◆ **DATASET ENTRIES**
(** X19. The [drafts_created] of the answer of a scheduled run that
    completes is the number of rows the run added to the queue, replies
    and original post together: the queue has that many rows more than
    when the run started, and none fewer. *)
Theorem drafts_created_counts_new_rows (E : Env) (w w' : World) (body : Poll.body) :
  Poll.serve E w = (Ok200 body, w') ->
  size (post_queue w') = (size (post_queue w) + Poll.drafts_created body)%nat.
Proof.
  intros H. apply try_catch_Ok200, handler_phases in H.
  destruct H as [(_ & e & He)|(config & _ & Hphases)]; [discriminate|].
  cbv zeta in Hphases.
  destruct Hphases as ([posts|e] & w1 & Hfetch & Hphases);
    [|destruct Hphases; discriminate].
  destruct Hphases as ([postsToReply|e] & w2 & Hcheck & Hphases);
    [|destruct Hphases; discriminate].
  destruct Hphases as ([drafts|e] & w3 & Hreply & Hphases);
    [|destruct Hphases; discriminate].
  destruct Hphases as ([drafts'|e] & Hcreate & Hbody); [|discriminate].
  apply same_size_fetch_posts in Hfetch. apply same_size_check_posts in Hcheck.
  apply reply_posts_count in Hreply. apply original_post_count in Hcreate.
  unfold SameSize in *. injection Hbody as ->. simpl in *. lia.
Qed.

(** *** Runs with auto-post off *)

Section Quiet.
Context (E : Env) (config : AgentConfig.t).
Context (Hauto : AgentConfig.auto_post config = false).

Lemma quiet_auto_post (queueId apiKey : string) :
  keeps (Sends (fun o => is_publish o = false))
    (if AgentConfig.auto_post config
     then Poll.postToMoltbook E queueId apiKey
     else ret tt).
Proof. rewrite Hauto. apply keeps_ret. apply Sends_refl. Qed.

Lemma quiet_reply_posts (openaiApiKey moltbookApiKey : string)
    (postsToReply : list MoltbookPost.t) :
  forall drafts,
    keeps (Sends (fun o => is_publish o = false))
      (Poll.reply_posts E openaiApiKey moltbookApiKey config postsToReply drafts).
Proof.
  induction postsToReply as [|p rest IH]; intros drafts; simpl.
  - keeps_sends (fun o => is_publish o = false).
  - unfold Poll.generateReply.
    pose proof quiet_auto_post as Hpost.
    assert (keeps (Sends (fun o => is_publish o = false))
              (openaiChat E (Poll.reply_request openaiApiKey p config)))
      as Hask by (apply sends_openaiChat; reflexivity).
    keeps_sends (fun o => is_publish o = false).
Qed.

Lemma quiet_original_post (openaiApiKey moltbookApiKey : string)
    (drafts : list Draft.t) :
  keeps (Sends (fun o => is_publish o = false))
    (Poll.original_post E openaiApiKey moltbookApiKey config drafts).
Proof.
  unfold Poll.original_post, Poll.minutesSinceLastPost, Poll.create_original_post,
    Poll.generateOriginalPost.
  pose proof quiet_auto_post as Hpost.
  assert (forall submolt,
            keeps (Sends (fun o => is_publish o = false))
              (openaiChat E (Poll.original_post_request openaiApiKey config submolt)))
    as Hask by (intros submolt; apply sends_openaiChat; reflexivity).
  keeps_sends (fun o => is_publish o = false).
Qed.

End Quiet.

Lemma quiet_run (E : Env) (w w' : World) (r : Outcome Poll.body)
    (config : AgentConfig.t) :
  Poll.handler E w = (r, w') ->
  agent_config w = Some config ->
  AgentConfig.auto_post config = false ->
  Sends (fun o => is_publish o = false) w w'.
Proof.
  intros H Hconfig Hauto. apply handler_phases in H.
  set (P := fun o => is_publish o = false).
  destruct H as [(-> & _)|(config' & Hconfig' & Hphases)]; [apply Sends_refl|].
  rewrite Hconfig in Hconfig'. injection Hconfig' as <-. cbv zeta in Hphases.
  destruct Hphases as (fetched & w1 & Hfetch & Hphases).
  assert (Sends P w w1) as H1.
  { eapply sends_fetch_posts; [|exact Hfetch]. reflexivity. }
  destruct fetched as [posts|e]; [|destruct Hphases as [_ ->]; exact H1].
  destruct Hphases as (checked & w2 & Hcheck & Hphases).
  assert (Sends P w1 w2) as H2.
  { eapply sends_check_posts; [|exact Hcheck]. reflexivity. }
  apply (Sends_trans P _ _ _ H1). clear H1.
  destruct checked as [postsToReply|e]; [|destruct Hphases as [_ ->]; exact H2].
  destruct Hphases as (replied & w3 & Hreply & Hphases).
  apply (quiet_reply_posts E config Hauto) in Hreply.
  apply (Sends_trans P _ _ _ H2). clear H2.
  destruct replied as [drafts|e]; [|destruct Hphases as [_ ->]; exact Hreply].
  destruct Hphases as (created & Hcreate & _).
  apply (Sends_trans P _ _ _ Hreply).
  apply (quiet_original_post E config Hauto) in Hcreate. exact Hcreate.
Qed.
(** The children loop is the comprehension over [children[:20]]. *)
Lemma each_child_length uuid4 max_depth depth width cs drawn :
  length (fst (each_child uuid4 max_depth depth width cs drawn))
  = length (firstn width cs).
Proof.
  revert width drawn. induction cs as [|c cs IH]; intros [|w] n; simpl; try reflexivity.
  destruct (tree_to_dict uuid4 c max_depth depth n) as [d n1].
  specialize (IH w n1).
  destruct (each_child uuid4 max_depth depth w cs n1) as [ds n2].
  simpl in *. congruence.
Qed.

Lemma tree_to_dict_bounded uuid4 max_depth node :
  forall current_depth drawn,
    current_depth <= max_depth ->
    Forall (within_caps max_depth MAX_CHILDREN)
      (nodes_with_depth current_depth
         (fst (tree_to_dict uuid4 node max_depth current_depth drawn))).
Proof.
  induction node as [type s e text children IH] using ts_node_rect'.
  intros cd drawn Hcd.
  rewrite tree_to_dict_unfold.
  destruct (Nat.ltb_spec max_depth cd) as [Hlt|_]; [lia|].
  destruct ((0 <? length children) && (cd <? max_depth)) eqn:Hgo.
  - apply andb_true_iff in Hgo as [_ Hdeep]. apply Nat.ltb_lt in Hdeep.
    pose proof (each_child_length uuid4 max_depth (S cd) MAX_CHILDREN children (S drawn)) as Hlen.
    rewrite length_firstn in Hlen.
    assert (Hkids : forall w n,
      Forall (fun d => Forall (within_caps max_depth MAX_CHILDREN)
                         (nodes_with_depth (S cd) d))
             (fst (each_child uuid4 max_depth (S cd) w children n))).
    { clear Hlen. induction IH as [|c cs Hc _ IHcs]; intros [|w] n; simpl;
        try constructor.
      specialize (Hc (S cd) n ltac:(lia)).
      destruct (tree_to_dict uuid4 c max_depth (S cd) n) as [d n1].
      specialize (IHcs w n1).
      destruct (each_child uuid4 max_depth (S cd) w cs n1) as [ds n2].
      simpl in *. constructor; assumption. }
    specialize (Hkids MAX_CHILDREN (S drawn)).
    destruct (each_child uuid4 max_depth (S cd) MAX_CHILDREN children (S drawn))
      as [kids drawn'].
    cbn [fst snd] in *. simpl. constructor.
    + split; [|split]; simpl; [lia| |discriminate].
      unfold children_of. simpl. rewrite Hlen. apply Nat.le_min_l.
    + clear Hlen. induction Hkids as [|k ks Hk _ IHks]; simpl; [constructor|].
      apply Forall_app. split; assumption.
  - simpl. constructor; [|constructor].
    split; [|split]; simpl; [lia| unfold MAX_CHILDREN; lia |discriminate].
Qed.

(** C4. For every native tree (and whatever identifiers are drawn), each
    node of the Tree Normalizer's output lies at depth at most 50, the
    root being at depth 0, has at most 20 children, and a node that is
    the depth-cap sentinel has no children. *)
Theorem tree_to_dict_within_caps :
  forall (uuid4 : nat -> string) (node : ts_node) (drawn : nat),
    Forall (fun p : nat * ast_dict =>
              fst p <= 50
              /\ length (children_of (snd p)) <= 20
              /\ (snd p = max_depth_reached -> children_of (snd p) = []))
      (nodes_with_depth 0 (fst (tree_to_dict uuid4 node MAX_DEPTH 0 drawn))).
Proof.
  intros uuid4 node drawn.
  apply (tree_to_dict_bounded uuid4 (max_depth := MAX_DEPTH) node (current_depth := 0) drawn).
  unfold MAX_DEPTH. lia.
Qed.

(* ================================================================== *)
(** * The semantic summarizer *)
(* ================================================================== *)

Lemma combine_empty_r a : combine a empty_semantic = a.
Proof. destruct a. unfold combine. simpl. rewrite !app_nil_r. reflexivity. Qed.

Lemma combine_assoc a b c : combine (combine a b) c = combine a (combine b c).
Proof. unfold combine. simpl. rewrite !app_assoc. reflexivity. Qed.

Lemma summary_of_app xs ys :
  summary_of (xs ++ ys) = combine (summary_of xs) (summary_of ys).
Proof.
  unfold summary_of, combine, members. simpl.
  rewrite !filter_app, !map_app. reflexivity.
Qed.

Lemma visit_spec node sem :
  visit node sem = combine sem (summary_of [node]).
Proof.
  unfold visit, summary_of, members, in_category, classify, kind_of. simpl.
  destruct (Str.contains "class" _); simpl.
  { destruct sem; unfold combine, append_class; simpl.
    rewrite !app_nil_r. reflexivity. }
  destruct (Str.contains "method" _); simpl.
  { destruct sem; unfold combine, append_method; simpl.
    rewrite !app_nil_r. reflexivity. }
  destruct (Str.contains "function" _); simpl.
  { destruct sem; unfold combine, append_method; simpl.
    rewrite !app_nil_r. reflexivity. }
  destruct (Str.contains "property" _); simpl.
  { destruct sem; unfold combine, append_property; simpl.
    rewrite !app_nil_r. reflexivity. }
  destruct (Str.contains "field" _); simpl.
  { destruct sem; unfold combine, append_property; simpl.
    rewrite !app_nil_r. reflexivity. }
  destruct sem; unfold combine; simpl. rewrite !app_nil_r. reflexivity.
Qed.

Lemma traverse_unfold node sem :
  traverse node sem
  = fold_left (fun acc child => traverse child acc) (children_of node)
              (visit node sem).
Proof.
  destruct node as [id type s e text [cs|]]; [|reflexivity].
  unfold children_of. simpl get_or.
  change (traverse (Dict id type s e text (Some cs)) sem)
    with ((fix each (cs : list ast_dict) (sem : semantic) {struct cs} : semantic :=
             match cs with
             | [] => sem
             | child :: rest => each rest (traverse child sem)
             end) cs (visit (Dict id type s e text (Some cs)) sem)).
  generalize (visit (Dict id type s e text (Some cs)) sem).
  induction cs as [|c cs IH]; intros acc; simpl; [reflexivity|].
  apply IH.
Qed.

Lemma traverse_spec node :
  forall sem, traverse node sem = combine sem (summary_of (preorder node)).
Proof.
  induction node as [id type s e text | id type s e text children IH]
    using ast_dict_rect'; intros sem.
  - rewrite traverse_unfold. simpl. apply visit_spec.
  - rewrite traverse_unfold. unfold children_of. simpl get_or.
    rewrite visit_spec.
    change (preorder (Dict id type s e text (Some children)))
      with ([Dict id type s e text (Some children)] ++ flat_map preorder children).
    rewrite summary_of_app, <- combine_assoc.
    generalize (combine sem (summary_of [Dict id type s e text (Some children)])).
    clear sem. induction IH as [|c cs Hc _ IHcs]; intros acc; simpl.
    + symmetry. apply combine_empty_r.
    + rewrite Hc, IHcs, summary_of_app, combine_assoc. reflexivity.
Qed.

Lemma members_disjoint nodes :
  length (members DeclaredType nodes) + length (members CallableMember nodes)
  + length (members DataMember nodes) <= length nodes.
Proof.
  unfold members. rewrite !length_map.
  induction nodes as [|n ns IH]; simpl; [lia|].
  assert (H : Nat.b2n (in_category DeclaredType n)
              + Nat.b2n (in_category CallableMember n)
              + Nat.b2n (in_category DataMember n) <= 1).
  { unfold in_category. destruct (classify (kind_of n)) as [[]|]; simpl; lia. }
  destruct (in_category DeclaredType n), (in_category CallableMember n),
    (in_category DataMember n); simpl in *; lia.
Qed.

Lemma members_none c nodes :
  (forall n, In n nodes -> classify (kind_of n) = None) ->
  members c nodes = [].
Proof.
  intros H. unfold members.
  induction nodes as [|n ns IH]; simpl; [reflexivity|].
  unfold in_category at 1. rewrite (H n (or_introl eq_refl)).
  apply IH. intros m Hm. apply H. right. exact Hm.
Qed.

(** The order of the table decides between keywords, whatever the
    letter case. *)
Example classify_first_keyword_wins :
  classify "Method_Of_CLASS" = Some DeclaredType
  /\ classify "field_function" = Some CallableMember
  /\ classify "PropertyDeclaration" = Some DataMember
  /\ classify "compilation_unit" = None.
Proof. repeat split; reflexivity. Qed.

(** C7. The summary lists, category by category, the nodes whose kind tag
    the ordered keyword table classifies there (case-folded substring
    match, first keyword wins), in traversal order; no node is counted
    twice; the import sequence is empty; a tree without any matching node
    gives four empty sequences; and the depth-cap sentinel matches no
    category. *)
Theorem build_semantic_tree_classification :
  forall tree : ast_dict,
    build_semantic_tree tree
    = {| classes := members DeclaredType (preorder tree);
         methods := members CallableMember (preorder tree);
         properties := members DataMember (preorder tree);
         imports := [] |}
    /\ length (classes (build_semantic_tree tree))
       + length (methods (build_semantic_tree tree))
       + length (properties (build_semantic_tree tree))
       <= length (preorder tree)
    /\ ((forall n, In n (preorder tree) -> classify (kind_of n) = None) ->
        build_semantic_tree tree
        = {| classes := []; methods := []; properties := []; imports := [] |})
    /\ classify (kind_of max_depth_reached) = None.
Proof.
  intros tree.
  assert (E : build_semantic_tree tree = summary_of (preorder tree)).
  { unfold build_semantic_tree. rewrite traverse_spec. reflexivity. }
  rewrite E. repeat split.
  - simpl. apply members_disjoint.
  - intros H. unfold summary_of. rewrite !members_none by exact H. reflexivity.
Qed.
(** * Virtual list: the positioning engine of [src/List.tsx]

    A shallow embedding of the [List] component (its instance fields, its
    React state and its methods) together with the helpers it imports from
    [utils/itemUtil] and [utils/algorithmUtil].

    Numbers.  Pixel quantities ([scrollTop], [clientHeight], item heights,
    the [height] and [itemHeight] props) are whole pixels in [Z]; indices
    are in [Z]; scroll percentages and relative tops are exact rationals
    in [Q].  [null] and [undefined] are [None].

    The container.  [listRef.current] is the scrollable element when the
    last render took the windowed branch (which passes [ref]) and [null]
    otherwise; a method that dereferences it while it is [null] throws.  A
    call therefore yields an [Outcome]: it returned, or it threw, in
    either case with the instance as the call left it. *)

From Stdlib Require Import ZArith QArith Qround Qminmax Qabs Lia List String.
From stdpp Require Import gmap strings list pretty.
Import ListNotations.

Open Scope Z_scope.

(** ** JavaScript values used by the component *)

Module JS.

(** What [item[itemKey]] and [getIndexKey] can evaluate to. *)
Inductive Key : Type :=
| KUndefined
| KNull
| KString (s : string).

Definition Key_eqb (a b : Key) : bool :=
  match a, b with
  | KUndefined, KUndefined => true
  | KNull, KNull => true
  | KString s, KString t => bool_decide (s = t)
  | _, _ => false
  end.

◆ **WHAT YOU HAVE TO DO**
The answer is each line in which the word "Hcheck" occurs, copied from the material above.

◆ **RESULT OF THE TASK**
  destruct Hphases as ([postsToReply|e] & w2 & Hcheck & Hphases);
  apply same_size_fetch_posts in Hfetch. apply same_size_check_posts in Hcheck.
  destruct Hphases as (checked & w2 & Hcheck & Hphases).
  { eapply sends_check_posts; [|exact Hcheck]. reflexivity. }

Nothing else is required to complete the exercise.